(Este texto foi originariamente publicado pela Revista Caravelle nr. 75, da Universidade de Toulouse, França, por ocasião de “la célébration officielle des 500 ans du Brésil”).
Esta cidade edificada de ruas com nomes e datas que não me dizem nada, arranha-céus, árvores, praças, postes e luzes não foi construída para mim: sou um estrangeiro em suas entranhas e sombras, transitando-a apenas como o minuto que perpassa a minha vida. Os rostos dessa gente não me significam coisa alguma, não me importa suas dores de dentes, amores e desamores, sequer sei dos seus vizinhos. Para eles sou transparente e não existo, unicamente habito esta cadeira neste momento, em um bar que nunca vim.

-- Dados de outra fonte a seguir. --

(** The previous block is linked and not invalid: the descendants become
    linked, and the highest of them is returned. *)
Lemma fill_linked :
  fk_is_linked graft_prev = true -> fork_invalid graft_prev = false ->
  indexed (fill_placeholder id graft_prev cf announced).
Proof using Ht Hid Hnew Hnull Hrank Hcf.
  intros Hl Hi. destruct graft_old_quiet as ([Hql Hqv] & Hk & Hinc & _). rewrite placeholder_old in *.
  unfold fill_placeholder. cbn [fk_is_linked set_fork_known]. rewrite Hql. unfold c_assert. cbn. rewrite Hl, Hi.
  set (fin := inherit_invalid graft_prev (set_fork_linked true (set_fork_known true cf))).
  assert (Hfin : fin = set_fork_linked true (set_fork_known true cf)) by (unfold fin, inherit_invalid; by rewrite Hi).
  assert (Hfn : fk_next_blocks fin = fk_next_blocks graft_old) by (by rewrite Hfin, placeholder_old).
  assert (Hfk : fk_is_known fin = true) by (by rewrite Hfin).
  pose proof (graft_shape fin Hfn Hfk) as Hs.
  assert (Hlook : bs_forks (grafted fin) !! id = Some fin) by (by rewrite graft_lookup, decide_True).
  set (g := set_fork_linked true).
  unfold recursive_mark_as_linked. cbn [bs_forks set_bs_forks bs_records announced].
  change (<[id := fin]> (<[fb_previous b := graft_prev]> (bs_forks s))) with (bs_forks (grafted fin)).
  change (bs_records (grafted new_fork)) with (bs_records (grafted fin)).
  set (I := fun (D : gset Z) (a : Z * block_fork_data * Z) =>
    (forall y, y ∈ D -> num_of (grafted fin) y <= a.2) /\
    (a.1.2 = new_fork \/ a.1.1 ∈ D /\ a.2 = num_of (grafted fin) a.1.1 /\
       exists f0, bs_forks (grafted fin) !! a.1.1 = Some f0 /\ a.1.2 = g f0)).
  destruct (sweep (visit_linked (bs_records (grafted fin))) g
    (fun y _ => is_Some (bs_data (grafted fin) !! y)) I (grafted fin) id fin
    ∅ (bs_forks (grafted fin)) (null_block_id, new_fork, 0) Hs Hlook) as (D & m' & a & He & Hm' & [HI1 HI2] & HD); try done.
  { intros y f0 f1 [[l lf] n] D Hy [bd Hbd] Hf1 [HI1 HI2].
    rewrite (visit_linked_num fin y f1 _ bd Hs Hbd). eexists. split; [done|].
    assert (Hnum : num_of (grafted fin) y = fb_block_num bd) by (unfold num_of; by rewrite Hbd).
    assert (Hg : g f1 = g f0) by (by destruct Hf1 as [->| ->]).
    unfold I. cbn in *. rewrite Z.gtb_ltb. destruct (Z.ltb_spec n (fb_block_num bd)) as [Hn|Hn]; cbn.
    - split; [|right; split_and!; [set_solver|done|eauto]].
      intros z [->%elem_of_singleton|Hz]%elem_of_union; [lia|]. specialize (HI1 z Hz). lia.
    - split; [|destruct HI2 as [|(? & ? & ?)]; [by left|right; split_and!; [set_solver|done|done]]].
      intros z [->%elem_of_singleton|Hz]%elem_of_union; [lia|]. by apply HI1. }
  { split; [set_solver|by left]. }
  { intros y Hy. destruct (below_prev _ _ _ _ Hs Hlook Hy) as (_ & bd & fy & Hbd & Hfy & _). eauto. }
  rewrite He. destruct a as [[l lf] n]. cbn in *.
  assert (HD' : forall y, y ∈ D <-> below (bs_forks (grafted fin)) (fk_next_blocks fin) y)
    by (intros y; rewrite HD; set_solver).
  exists (set_bs_forks m' (grafted fin)), l, lf. split_and!; [done| |done|].
  - apply (graft_tree fin g D); try done.
    + rewrite Hfin. split; cbn; unfold fork_valid, fork_invalid; cbn; rewrite ?Hqv, ?Hinc; done.
    + rewrite Hfin. split; cbn; unfold fork_valid, fork_invalid in *; cbn; rewrite ?Hqv, ?Hl, ?Hi; done.
    + intros f [Hq1 Hq2] Hkn [N1 N2 N3 N4]. split; cbn; unfold fork_valid, fork_invalid in *; cbn; rewrite ?Hq2 in *; try done.
      congruence.
    + intros fc [Hq1 Hq2] _. rewrite Hfin. split; cbn; unfold fork_valid, fork_invalid; cbn; rewrite ?Hq2, ?Hqv; done.
    + intros fp fc [Hq1 Hq2] [Hq3 Hq4]. split; cbn; unfold fork_valid, fork_invalid; cbn; rewrite ?Hq2, ?Hq4; done.
  - intros Hcl. destruct HI2 as [->|(Hlin & Hln & f0 & Hf0 & ->)]; [done|].
    assert (Hnd : id ∉ D).
    { intros Hin%HD'. by destruct (below_prev _ _ _ _ Hs Hlook Hin). }
    assert (Hbel : forall y, below m' (fk_next_blocks fin) y <-> y ∈ D).
    { intros y. rewrite HD'. unfold below.
      assert (Hnx : forall x, next_of m' x = next_of (bs_forks (grafted fin)) x)
        by (apply (marked_next g (bs_forks (grafted fin)) ltac:(done) D m' Hm')).
      split; intros (r & Hr & Hrt); exists r; (split; [done|]); revert Hrt;
        apply rtc_subrel; intros x z; unfold follows; by rewrite Hnx. }
    split; [cbn; rewrite Hm', decide_True by done; by rewrite Hf0|].
    exists fin. split_and!; [cbn; by rewrite Hm', decide_False|right; by apply Hbel|].
    intros y Hy%Hbel. cbn. specialize (HI1 y Hy). unfold num_of in *. cbn in *. lia.
Qed.
End placeholder.
End graft.

(** C10: storing a new block never fails, keeps the block tree's invariant, and
    returns, if that can be linked to the genesis block, the new block itself
    or the highest of the blocks already known that come after it. *)
Theorem store_and_index_spec s clock seed id b :
  tree_ok s -> id = fb_id b -> bs_data s !! id = None ->
  indexed s id b (store_and_index clock seed id b s).
Proof using Hnull Hrank.
  intros Ht Hid Hnew. unfold store_and_index, c_assert. rewrite Hnew. cbn [negb throw_if mbind result_bind].
  assert (Hk : match bs_forks s !! id with Some f => negb (fk_is_known f) | None => true end = true).
  { destruct (graft_old_quiet s id b Ht Hid Hnew) as (_ & Hk & _). unfold graft_old in Hk.
    destruct (bs_forks s !! id); cbn in Hk; [by rewrite Hk|done]. }
  rewrite Hk, (graft_not_numbered s id b Ht Hnew). cbn [negb throw_if mbind result_bind].
  rewrite (graft_store_block s clock seed id b Ht Hnew). unfold announce_to_previous.
  cbn [bs_forks set_bs_forks]. fold (graft_prev s id b).
  rewrite lookup_insert_ne by (by apply graft_prev_ne).
  change (set_bs_forks (<[fb_previous b := graft_prev s id b]> (bs_forks s))
            (set_bs_forks (bs_forks s) (grafted s clock seed id b new_fork)))
    with (announced s clock seed id b).
  destruct (bs_forks s !! id) as [cf|] eqn:Hcf.
  - destruct (fk_is_linked (graft_prev s id b)) eqn:Hl; [|by apply fill_unlinked].
    destruct (fork_invalid (graft_prev s id b)) eqn:Hi; [by apply fill_invalid|by apply fill_linked].
  - pose proof (graft_leaf s clock seed id b Ht Hid Hnew Hcf) as Hleaf. revert Hleaf.
    unfold add_leaf. cbn [bs_forks set_bs_forks grafted announced]. rewrite insert_insert_eq. done.
Qed.
End tree.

O que pensa a lua de mim aqui sentado sem amigos ou amantes? Como um surdo aguardo que me chamem o nome, este substantivo próprio tão doce e delicado que só se sente à falta dele no deserto das bocas áridas. Devo ter deixado minha história em um quarto de hotel e agora não sofro mais qualquer nostalgia. Esqueço-me de mim para lembrar das minhas ausências e dos meus prantos. Sobrevivo aos meus mortos e aos meus abandonos, só não quero morrer sem ver meus poemas publicados, pode ser que alguém algum dia me leia e me compreenda além do silêncio em que me sepultei. Minha cabeça lateja em um corpo amolecido de febre e gripe. Tusso secreções e esta imensa noite que carrego no peito.

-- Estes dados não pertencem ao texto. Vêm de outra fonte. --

(* ===== verification/Pool.v ===== *)
(** * Pool: pending transactions and the blocks made of them (chain_database.cpp)

    A transaction that arrives is evaluated on top of the pool's own pending
    state, whose previous state is the chain; the pending state is kept if the
    transaction is accepted.  A producer takes the transactions of the pool in
    the order of their fees. *)
From S2P Require Import Prelude Config Fc Asset Records ChainInterface PendingState ChainDatabase.
From S2P Require Import EvalState Evaluate MarketOps Apply Undo Blocks Production Forks Chain ChainOps.
From stdpp Require Import sorting.
Local Open Scope Z_scope.
Local Open Scope act_scope.

(** [operator <] of [fee_index]: highest fee first, lowest id in ties. *)
Definition fee_index_le (a b : Z * Z) : Prop := a.1 > b.1 \/ a.1 = b.1 /\ a.2 <= b.2.
#[global] Instance fee_index_le_dec a b : Decision (fee_index_le a b).
Proof. unfold fee_index_le. apply _. Defined.

(** The keys of a store in the order the code iterates. *)
Definition pool_keys (m : gmap Z signed_transaction) : list Z :=
  merge_sort Z.le (map_to_list m).*1.

Section pool.
Context `{Crypto} `{BlockHash} `{FcNum} `{FcReal} `{!MarketEngine}.

(** The pool's pending state, created on first use; its previous state is the
    chain as it is now. *)
Definition pool_state (c : chain) : pending_chain_state :=
  set_ps_prev (Some (db_view (ch_db c)))
    (default (new_pending None) (ch_pending_trx_state c)).
Definition set_pool_state (p : pending_chain_state) (c : chain) : chain :=
  set_ch_pending (ch_pending_transactions c) (ch_pending_fee_index c) (Some p) (ch_revalidate c) c.

(** [trx_eval_state->get_fees( 0 ) + trx_eval_state->alt_fees_paid.amount] *)
Definition total_fees {St} (s : eval_state St) : Z :=
  wrap64 (get_fees 0 s + amount (ev_alt_fees_paid (es_data s))).

(** [pend_state->apply_changes()] onto the pool's state. *)
Definition apply_to_pool (p : pending_chain_state) : act unit :=
  fun c => match run_steps (apply_changes_steps p) (pool_state c) with
           | (q, None) => (set_pool_state q c, Ok tt)
           | (q, Some e) => (set_pool_state q c, Err e)
           end.

(** [chain_database::evaluate_transaction] *)
Definition evaluate_transaction (trx : signed_transaction) (required_fees : Z)
    : act (eval_state pending_chain_state) :=
  put_ (fun c => set_pool_state (pool_state c) c) ;;;
  s <-- reads (fun c => evaluate trx false false
                 (new_eval (new_pending (Some (pending_view (pool_state c)))) (db_chain_id (ch_db c)))) ;;
  _ <-- reads (fun _ => throw_if (total_fees s <? required_fees) insufficient_relay_fee) ;;
  apply_to_pool (es_chain s) ;;;
  act_ret s.

(** The fee a transaction needs when the pool is overfull. *)
Definition required_relay_fee (override_limits : bool) (c : chain) : Z :=
  let overage := Z.of_nat (size (ch_pending_fee_index c)) - BTS_BLOCKCHAIN_MAX_PENDING_QUEUE_SIZE in
  if negb override_limits && (overage >? 0)
  then wrap64 (ch_relay_fee c * overage * overage) else ch_relay_fee c.

(** A transaction enters the fee index, and the pool. *)
Definition index_fees (trx : signed_transaction) (s : eval_state pending_chain_state) : act unit :=
  put_ (fun c => set_ch_pending (ch_pending_transactions c)
    (<[(get_fees 0 s, trx_id trx) := es_data s]> (ch_pending_fee_index c))
    (ch_pending_trx_state c) (ch_revalidate c) c).
Definition set_pool (m : gmap Z signed_transaction) (c : chain) : chain :=
  set_ch_pending m (ch_pending_fee_index c) (ch_pending_trx_state c) (ch_revalidate c) c.

(** [chain_database::store_pending_transaction] *)
Definition store_pending_transaction (trx : signed_transaction) (override_limits : bool)
    : act (option (eval_state pending_chain_state)) :=
  id <-- reads (fun c => Ok (trx_digest trx (db_chain_id (ch_db c)))) ;;
  known <-- reads (fun c => Ok (ch_pending_transactions c !! id)) ;;
  match known with
  | Some _ => act_ret None
  | None =>
      relay_fee <-- reads (fun c => Ok (required_relay_fee override_limits c)) ;;
      s <-- evaluate_transaction trx relay_fee ;;
      index_fees trx s ;;;
      put_ (fun c => set_pool (<[id := trx]> (ch_pending_transactions c)) c) ;;;
      act_ret (Some s)
  end.

(** One transaction of [revalidate_pending]; a rejected one is put on the list to
    discard. *)
Definition revalidate_one (discard : list Z) (id : Z) : act (list Z) :=
  trx <-- reads (fun c => fetch (ch_pending_transactions c) id) ;;
  relay_fee <-- reads (fun c => Ok (ch_relay_fee c)) ;;
  try_catch
    (s <-- evaluate_transaction trx relay_fee ;; index_fees trx s ;;; act_ret discard)
    (fun _ => act_ret (discard ++ [id])).

Fixpoint revalidate_all (discard ids : list Z) : act (list Z) :=
  match ids with
  | [] => act_ret discard
  | id :: ids => discard <-- revalidate_one discard id ;; revalidate_all discard ids
  end.

(** [chain_database_impl::revalidate_pending] *)
Definition revalidate_pending : act unit :=
  put_ (fun c => set_ch_pending (ch_pending_transactions c) ∅
                   (Some (new_pending (Some (db_view (ch_db c))))) false c) ;;;
  ids <-- reads (fun c => Ok (pool_keys (ch_pending_transactions c))) ;;
  discard <-- revalidate_all [] ids ;;
  put_ (fun c => set_pool (foldr delete (ch_pending_transactions c) discard) c).

(** [chain_database::get_transaction_error] *)
Definition get_transaction_error (trx : signed_transaction) (min_fee : Z) (c : chain)
    : result (option error) :=
  let attempt :=
    s ← evaluate trx false false (new_eval (new_pending (Some (db_view (ch_db c)))) (db_chain_id (ch_db c)));
    throw_if (get_fees 0 s <? min_fee) insufficient_relay_fee in
  match attempt with
  | Ok _ => Ok None
  | Err e => if is_abort e then Err e else Ok (Some e)
  end.

(** ** Producing a block *)

(** [chain_database::get_pending_transactions] *)
Definition get_pending_transactions (c : chain) : list eval_data :=
  omap (fun k => ch_pending_fee_index c !! k)
    (merge_sort fee_index_le (map_to_list (ch_pending_fee_index c)).*1).

Record block_limits := mk_limits {
  lim_transaction_count : Z;
  lim_block_size : Z;
  lim_transaction_size : Z;
  lim_transaction_fee : Z
}.

(** What the loop of [generate_block] carries: the block's pending state, its
    size so far and its transactions. *)
Record block_draft := mk_draft {
  dr_state : pending_chain_state;
  dr_size : Z;
  dr_transactions : list signed_transaction
}.

(** One pending transaction; its size counts before it is evaluated. *)
Definition draft_transaction (lim : block_limits) (chain_id : Z) (trx : signed_transaction)
    (d : block_draft) : result block_draft :=
  let transaction_size := trx_data_size trx in
  if transaction_size >? lim_transaction_size lim then Ok d
  else if dr_size d + transaction_size >? lim_block_size lim then Ok d
  else
    let sized := mk_draft (dr_state d) (dr_size d + transaction_size) (dr_transactions d) in
    match evaluate trx false false
            (new_eval (new_pending (Some (pending_view (dr_state d)))) chain_id) with
    | Err e => if is_abort e then Err e else Ok sized
    | Ok s =>
        if total_fees s <? lim_transaction_fee lim then Ok sized
        else
          match run_steps (apply_changes_steps (es_chain s)) (dr_state d) with
          | (p, None) => Ok (mk_draft p (dr_size sized) (dr_transactions d ++ [trx]))
          | (p, Some e) =>
              if is_abort e then Err e else Ok (mk_draft p (dr_size sized) (dr_transactions d))
          end
    end.

Fixpoint draft_block (lim : block_limits) (chain_id : Z) (trxs : list signed_transaction)
    (d : block_draft) : result block_draft :=
  match trxs with
  | [] => Ok d
  | trx :: trxs =>
      (d' ← draft_transaction lim chain_id trx d;
       if (length (dr_transactions d) <? length (dr_transactions d'))%nat
          && (Z.of_nat (length (dr_transactions d')) >=? lim_transaction_count lim)
       then Ok d' else draft_block lim chain_id trxs d')
  end.

(** [full_block().block_size()] *)
Definition empty_block_size : Z := packed_size (mk_block null_header []).

(** [chain_database::generate_block]; the producer has time for [in_time]
    transactions. *)
Definition generate_block (block_timestamp : Z) (lim : block_limits) (in_time : nat) (c : chain)
    : result full_block :=
  let db := ch_db c in
  let p := new_pending (Some (db_view db)) in
  p ← (if pending_get_head_block_num p >=? BTS_V0_4_9_FORK_BLOCK_NUM
       then execute_markets db
              (fun num => h ← get_block_header_at num c; Ok (bh_timestamp (sb_header h)))
              block_timestamp p
       else Ok p);
  let d := mk_draft p empty_block_size [] in
  d ← (if (lim_transaction_count lim >? 0) && (lim_block_size lim >? empty_block_size)
       then draft_block lim (db_chain_id db) (take in_time (map ev_trx (get_pending_transactions c))) d
       else Ok d);
  let trxs := dr_transactions d in
  let head := ch_head c in
  let num := bh_block_num (sb_header head) in
  Ok (mk_block
        (mk_signed_header
           (mk_header (if num >? 0 then block_id head else null_block_id) (wrapu32 (num + 1))
              block_timestamp (trx_ids_hash (map trx_id trxs)) 0 0) 0) trxs).
End pool.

Quisera-me ser um barco a navegar a imensidão infinita dos oceanos azuis. Minha alma é um mar agitado, perigoso, sem sol e sem sal, em busca de praias onde possa sossegar suas ondas e depositar espumas agonizantes. Quem penso que sou bóia em mim. Receio afogar-me sem história e sem nome, enquanto aqui o redor fervilha em música na urdidura das tramas pélvicas. O calor que me aquece e me esfria não é de febre nem de álcool, é do incêndio desta cidade alheia onde procuro o socorro de uma mão e não encontro. O que se estende até a mim é solidão.
Deixa-me ir agora querida prostituta, cujo nome é tão silencioso como o meu. Deixa-me ir, libertando-me do teu encanto misterioso de Medéia, pois almejo os movimentos e as surpresas das ruas. A inércia é a privação da vida e já me bastam tantas perdas enterradas em meu peito entupido. Que assim se escreva em minha lápide: “aqui repousa um homem só e aqueles que morreram antes dele”. Se falecer é desaparecer duas vezes, então desejo morrer depois da minha morte (serei amanhã um morto em alguém?). Tusso secreções, escarro a noite.
Tusso secreções e a noite inteira me acoberta de breus.